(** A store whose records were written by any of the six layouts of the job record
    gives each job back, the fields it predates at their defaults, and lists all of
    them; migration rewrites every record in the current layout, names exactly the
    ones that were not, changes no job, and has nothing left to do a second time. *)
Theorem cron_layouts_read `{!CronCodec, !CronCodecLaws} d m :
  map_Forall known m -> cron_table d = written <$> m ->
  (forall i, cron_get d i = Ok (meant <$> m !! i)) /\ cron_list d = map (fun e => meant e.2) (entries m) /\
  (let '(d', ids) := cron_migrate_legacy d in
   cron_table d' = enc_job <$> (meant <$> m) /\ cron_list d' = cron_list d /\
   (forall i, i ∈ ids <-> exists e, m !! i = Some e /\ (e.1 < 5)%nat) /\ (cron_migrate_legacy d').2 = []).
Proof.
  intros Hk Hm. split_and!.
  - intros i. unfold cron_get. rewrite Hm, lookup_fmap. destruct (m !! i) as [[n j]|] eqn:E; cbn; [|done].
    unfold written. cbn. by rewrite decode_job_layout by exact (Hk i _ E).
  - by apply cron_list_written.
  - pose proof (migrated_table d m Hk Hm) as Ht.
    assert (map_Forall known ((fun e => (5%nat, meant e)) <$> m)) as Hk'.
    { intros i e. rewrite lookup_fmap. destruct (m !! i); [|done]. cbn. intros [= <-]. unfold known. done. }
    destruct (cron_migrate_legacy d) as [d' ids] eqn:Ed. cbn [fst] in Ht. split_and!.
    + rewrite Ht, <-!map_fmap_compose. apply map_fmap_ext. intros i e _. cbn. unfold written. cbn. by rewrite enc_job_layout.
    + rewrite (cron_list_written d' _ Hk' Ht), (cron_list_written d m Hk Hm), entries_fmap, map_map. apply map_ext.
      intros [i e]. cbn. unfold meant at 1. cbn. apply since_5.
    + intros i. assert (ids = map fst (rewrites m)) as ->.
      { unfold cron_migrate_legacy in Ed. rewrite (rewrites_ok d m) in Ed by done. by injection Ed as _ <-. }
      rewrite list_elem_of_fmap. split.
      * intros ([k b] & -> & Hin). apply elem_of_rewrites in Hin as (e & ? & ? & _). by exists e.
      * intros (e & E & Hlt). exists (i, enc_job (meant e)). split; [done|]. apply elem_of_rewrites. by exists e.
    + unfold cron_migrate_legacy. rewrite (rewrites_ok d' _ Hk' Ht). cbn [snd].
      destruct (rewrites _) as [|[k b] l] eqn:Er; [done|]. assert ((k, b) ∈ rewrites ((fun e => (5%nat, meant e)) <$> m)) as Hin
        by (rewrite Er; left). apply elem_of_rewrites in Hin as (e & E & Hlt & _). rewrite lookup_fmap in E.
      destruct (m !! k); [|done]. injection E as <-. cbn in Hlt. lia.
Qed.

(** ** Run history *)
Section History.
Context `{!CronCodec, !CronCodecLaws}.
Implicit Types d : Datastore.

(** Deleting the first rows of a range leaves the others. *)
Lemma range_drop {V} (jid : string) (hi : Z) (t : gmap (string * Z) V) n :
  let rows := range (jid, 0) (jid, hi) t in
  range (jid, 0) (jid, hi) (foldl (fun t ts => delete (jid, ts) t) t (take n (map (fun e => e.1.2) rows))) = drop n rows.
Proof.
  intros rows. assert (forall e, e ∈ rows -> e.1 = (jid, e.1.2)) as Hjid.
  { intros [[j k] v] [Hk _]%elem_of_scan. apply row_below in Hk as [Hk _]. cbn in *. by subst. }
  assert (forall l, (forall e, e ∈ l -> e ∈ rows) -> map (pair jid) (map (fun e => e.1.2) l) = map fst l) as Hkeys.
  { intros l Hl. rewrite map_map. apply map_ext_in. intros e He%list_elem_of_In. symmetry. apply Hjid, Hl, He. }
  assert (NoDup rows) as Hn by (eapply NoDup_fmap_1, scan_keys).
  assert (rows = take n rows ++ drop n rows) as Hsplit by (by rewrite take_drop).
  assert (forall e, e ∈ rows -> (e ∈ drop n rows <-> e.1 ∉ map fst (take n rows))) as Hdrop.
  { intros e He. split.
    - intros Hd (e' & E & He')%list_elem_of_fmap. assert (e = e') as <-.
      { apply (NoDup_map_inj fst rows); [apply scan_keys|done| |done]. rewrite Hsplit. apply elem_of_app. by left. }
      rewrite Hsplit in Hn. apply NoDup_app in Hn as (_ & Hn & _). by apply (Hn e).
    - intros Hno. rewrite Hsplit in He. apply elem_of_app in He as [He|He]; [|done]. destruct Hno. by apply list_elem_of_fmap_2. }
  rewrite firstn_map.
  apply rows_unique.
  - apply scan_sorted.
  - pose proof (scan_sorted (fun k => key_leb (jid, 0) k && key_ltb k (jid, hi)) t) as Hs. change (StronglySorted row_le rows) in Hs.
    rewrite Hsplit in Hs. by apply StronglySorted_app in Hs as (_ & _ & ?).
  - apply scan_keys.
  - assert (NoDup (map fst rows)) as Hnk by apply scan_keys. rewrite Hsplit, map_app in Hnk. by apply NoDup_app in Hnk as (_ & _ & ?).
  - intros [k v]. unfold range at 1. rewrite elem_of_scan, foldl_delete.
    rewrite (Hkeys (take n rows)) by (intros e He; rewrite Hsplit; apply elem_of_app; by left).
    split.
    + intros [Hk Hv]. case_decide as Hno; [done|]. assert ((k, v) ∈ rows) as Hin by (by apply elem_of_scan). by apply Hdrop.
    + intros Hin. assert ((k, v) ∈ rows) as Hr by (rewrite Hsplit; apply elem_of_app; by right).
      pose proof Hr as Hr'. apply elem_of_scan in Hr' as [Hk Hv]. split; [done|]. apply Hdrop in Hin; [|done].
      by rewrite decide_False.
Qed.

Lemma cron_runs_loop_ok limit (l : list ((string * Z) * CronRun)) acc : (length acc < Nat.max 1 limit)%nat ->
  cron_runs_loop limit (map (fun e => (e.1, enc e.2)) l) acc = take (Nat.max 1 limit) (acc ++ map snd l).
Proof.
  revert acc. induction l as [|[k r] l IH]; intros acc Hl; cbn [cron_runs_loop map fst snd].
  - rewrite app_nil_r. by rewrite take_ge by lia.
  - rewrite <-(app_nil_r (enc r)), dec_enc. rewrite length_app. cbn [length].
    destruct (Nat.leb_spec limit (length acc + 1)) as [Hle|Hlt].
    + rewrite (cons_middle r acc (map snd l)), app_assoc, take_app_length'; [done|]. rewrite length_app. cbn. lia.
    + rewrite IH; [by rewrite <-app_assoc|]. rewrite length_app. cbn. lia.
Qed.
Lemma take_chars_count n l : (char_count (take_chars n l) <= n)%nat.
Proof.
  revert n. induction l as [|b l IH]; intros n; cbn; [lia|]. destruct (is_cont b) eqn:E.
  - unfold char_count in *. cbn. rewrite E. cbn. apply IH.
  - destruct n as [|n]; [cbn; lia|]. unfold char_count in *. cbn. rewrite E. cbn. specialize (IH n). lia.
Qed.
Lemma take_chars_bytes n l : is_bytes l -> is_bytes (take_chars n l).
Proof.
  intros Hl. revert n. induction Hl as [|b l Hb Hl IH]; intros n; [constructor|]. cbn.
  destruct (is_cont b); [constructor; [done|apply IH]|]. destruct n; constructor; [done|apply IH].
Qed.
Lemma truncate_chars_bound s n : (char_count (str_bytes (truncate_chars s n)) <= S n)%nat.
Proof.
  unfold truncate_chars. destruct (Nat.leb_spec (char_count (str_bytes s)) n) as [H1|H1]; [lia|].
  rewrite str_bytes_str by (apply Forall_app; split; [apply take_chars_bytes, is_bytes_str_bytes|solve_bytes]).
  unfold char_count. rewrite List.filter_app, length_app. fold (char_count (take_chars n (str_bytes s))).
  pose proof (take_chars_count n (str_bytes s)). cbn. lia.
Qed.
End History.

• • • •

### What you need to do:
The answer is the records above restated word for word from their opening line through the line that holds "assert (map_Forall known", both included, and nothing else.

### Answer for this exercise:
(** A store whose records were written by any of the six layouts of the job record
    gives each job back, the fields it predates at their defaults, and lists all of
    them; migration rewrites every record in the current layout, names exactly the
    ones that were not, changes no job, and has nothing left to do a second time. *)
Theorem cron_layouts_read `{!CronCodec, !CronCodecLaws} d m :
  map_Forall known m -> cron_table d = written <$> m ->
  (forall i, cron_get d i = Ok (meant <$> m !! i)) /\ cron_list d = map (fun e => meant e.2) (entries m) /\
  (let '(d', ids) := cron_migrate_legacy d in
   cron_table d' = enc_job <$> (meant <$> m) /\ cron_list d' = cron_list d /\
   (forall i, i ∈ ids <-> exists e, m !! i = Some e /\ (e.1 < 5)%nat) /\ (cron_migrate_legacy d').2 = []).
Proof.
  intros Hk Hm. split_and!.
  - intros i. unfold cron_get. rewrite Hm, lookup_fmap. destruct (m !! i) as [[n j]|] eqn:E; cbn; [|done].
    unfold written. cbn. by rewrite decode_job_layout by exact (Hk i _ E).
  - by apply cron_list_written.
  - pose proof (migrated_table d m Hk Hm) as Ht.
    assert (map_Forall known ((fun e => (5%nat, meant e)) <$> m)) as Hk'.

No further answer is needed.